From: Berhane Habtemariam <Berhane.Habtemariam_at_gmx.de_at_dehai.org>
Date: Thu, 19 Apr 2012 00:44:05 +0200

Sudan says about 40,000 bpd of oil lost from Heglig


Wed Apr 18, 2012 6:02pm GMT

KHARTOUM, April 18 (Reuters) - Sudan has lost about 40,000 barrels per day
(bpd) of crude output - roughly a third of its total production - after
South Sudan took control of the oil-producing Heglig border region, an oil
official told Reuters on Wednesday.

Officials have previously said production at the vital Heglig oilfield had
stopped after the South seized the area in escalating border clashes last
week, but had not given figures.

State Oil Minister Ishaq Adam Gamaa told Reuters Sudan's oil output had
fallen "about 40,000 barrels per day," bringing the country's remaining
output to about 75,000 bpd. "The loss is around 30 percent, actually," he
said.

Heglig was pumping about 60,000 bpd before the fighting, according to
officials there.

Gamaa said some production had been "diverted", without elaborating.

The loss of Heglig came as a shock to many Sudanese and motorists formed
long lines at Khartoum filling stations for two days after news of the
attack spread through the capital.

Both sides lay claim to Heglig, but Sudan had controlled it since the
country split in two.
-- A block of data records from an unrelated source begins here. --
Lemma header_line_end h :
  header_ok h → trim_end_matches is_line_end (header_line h) = h.1 ++ [ch ":"] ++ 32%N :: h.2.
Proof.
  intros Hh. unfold header_line. rewrite !app_assoc, trim_end_matches_app_all by (by repeat constructor).
  change (u ": ") with ([ch ":"] ++ [32%N]). rewrite <- !app_assoc. cbn [app].
  apply trim_end_matches_id. rewrite last_app. cbn [last].
  destruct (h.2) as [|c s] eqn:E; [done|].
  destruct (last (c :: s)) as [x|] eqn:El; [|by apply last_None in El].
  pose proof (trim_last h.2 x (header_value_trim h Hh)) as Hx. rewrite E in Hx. specialize (Hx El).
  change (last (32%N :: c :: s)) with (last (c :: s)). rewrite El.
  unfold is_line_end. apply orb_false_iff. split; apply N.eqb_neq; intros ->; by vm_compute in Hx.
Qed.

Lemma trim_space s : trim (32%N :: s) = trim s.
Proof. done. Qed.

Definition length_after (n : N) (h : str * str) : N :=
  if is_content_length h then default n (parse_unsigned USIZE_MAX h.2) else n.

Lemma read_headers_step fuel consumed rest br h headers n :
  header_ok h → consumed + length (as_bytes (header_line h)) ≤ MAX_HEAD_BYTES →
  read_headers (S fuel) consumed (mkStream (as_bytes (header_line h) ++ rest) br) headers n =
  read_headers fuel (consumed + length (as_bytes (header_line h))) (mkStream rest br)
    (headers ++ [h]) (length_after n h).
Proof.
  intros Hh Hlen. cbn [read_headers].
  assert (header_line h = (h.1 ++ u ": " ++ h.2) ++ CRLF) as Hline
    by (unfold header_line; by rewrite <- !app_assoc).
  assert (length (as_bytes (header_line h)) = length (as_bytes (h.1 ++ u ": " ++ h.2)) + 2) as Hl
    by (rewrite Hline, as_bytes_app, length_app; done).
  rewrite Hline at 1. rewrite read_head_line_line; [| | |lia].
  2:{ pose proof (header_one_line h Hh). rewrite !not_elem_of_app in *. split_and!; [tauto|decide_closed|tauto]. }
  2:{ pose proof (header_usv h Hh) as Hu. rewrite !Forall_app in *. split_and!; [tauto|by repeat constructor|tauto]. }
  rewrite (proj2 (Nat.eqb_neq _ _)) by lia. rewrite <- Hline, header_line_end by done.
  rewrite bool_decide_eq_false_2 by (by destruct (h.1)).
  change (u ":") with [ch ":"]. rewrite split_once_char by apply header_colon, Hh.
  rewrite header_name_trim, trim_space, header_value_trim by done.
  replace (consumed + length (as_bytes (h.1 ++ u ": " ++ h.2)) + 2)
    with (consumed + length (as_bytes (header_line h))) by lia.
  replace (h.1, h.2) with h by (by destruct h). unfold length_after, is_content_length.
  destruct (eq_ignore_ascii_case _ _) eqn:E; [|done].
  destruct (header_number h Hh E) as [k ->]. done.
Qed.

(** The headers, the blank line, and nothing of the body. *)
Lemma read_headers_lines hs fuel consumed rest br headers n :
  Forall header_ok hs → length hs < fuel →
  consumed + length (as_bytes (flat_map header_line hs)) + 2 ≤ MAX_HEAD_BYTES →
  read_headers fuel consumed (mkStream (as_bytes (flat_map header_line hs ++ CRLF) ++ rest) br) headers n =
  Some (Ok (headers ++ hs, fold_left length_after hs n, mkStream rest br)).
Proof.
  intros Hhs. revert fuel consumed headers n.
  induction Hhs as [|h hs Hh _ IH]; intros fuel consumed headers n Hf Hlen;
    (destruct fuel as [|fuel]; [simpl in Hf; lia|]).
  - cbn [flat_map app read_headers]. change (as_bytes CRLF) with (as_bytes ([] ++ CRLF)).
    rewrite read_head_line_line; [|by apply not_elem_of_nil|constructor|simpl in *; lia].
    rewrite (proj2 (Nat.eqb_neq _ _)) by (simpl; lia). cbn. by rewrite app_nil_r.
  - cbn [flat_map] in *. rewrite as_bytes_app, length_app in Hlen.
    rewrite <- app_assoc, as_bytes_app, <- app_assoc. rewrite read_headers_step by (done || lia).
    rewrite IH; [|simpl in Hf; lia|lia]. by rewrite <- app_assoc.
Qed.

Record request_ok (r : HttpRequest) (host target : str) : Prop := {
  method_word : request_method r ≠ [] ∧ Forall (λ c, is_whitespace c = false ∧ usv c) (request_method r);
  target_word : target ≠ [] ∧ Forall (λ c, is_whitespace c = false ∧ usv c) target;
  host_word : Forall (λ c, is_whitespace c = false ∧ usv c) host;
  headers_ok : Forall header_ok (request_headers r);
  body_fits : (N.of_nat (length (request_body r)) <= USIZE_MAX)%N;
}.

(** The headers of [request_head_text], in order. *)
Definition request_header_list (r : HttpRequest) (host : str) (port : N) : header_list :=
  (u "Host", host ++ u ":" ++ show_N port) :: (u "Connection", u "close")
  :: filter (λ h, sent_header h = true) (request_headers r)
  ++ [(u "Content-Length", show_N (N.of_nat (length (request_body r))))].

Lemma show_N_chars n : Forall (λ c, is_whitespace c = false ∧ usv c) (show_N n).
Proof.
  destruct (show_N_spec n) as (Hd & _). apply forallb_Forall in Hd.
  eapply Forall_impl; [exact Hd|]. intros c Hc. unfold is_ascii_digit in Hc. bool_to_prop.
  split; [|left; lia]. unfold is_whitespace.
  repeat (apply orb_false_iff; split); try apply andb_false_iff;
    try apply N.eqb_neq; rewrite ?N.leb_gt; lia.
Qed.

Lemma word_ok s : Forall (λ c, is_whitespace c = false ∧ usv c) s → trim s = s ∧ LF ∉ s ∧ Forall usv s.
Proof.
  intros Hs. split_and!.
  - apply trim_no_space. eapply Forall_impl; [exact Hs|]. by intros c [].
  - intros Hin. rewrite Forall_forall in Hs. by apply Hs in Hin as [].
  - eapply Forall_impl; [exact Hs|]. by intros c [].
Qed.

Lemma parse_unsigned_show max n : (n <= max)%N → parse_unsigned max (show_N n) = Some n.
Proof.
  intros Hn. destruct (show_N_spec n) as (Hd & Hv & Hne & _). unfold parse_unsigned.
  assert (strip_prefix (u "+") (show_N n) = None) as ->.
  { apply strip_prefix_None. destruct (show_N n) as [|c s]; [done|]. cbn [forallb] in Hd.
    apply andb_true_iff in Hd as [Hc _]. unfold is_ascii_digit in Hc. bool_to_prop.
    cbn [u starts_with]. rewrite (proj2 (N.eqb_neq _ _)); [done|]. vm_compute (Ascii.N_of_ascii _). lia. }
  cbn [from_option]. rewrite parse_digits_spec, Hv by done. cbn [mbind option_bind].
  by rewrite (proj2 (N.leb_le _ _)).
Qed.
South Sudan seized it last week, drawing widespread
condemnation and calls for it to withdraw.

South Sudan has accused Sudan of bombing facilities at the field "to
rubble." Sudan has repeatedly denied the claim, blaming any damage on the
South's forces.

Gamaa said Heglig's facilities had been closed "perfectly" in technical
terms before the fighting, but said he did not have any information about
damage caused in recent fighting.

Landlocked South Sudan took about three quarters of the formerly united
country's oil output when it seceded in July.

But the new nation shut down its production of about 350,000 bpd in January
in a dispute with Khartoum over how much it should pay to export crude via
pipelines, a Red Sea port and other infrastructure in Sudan.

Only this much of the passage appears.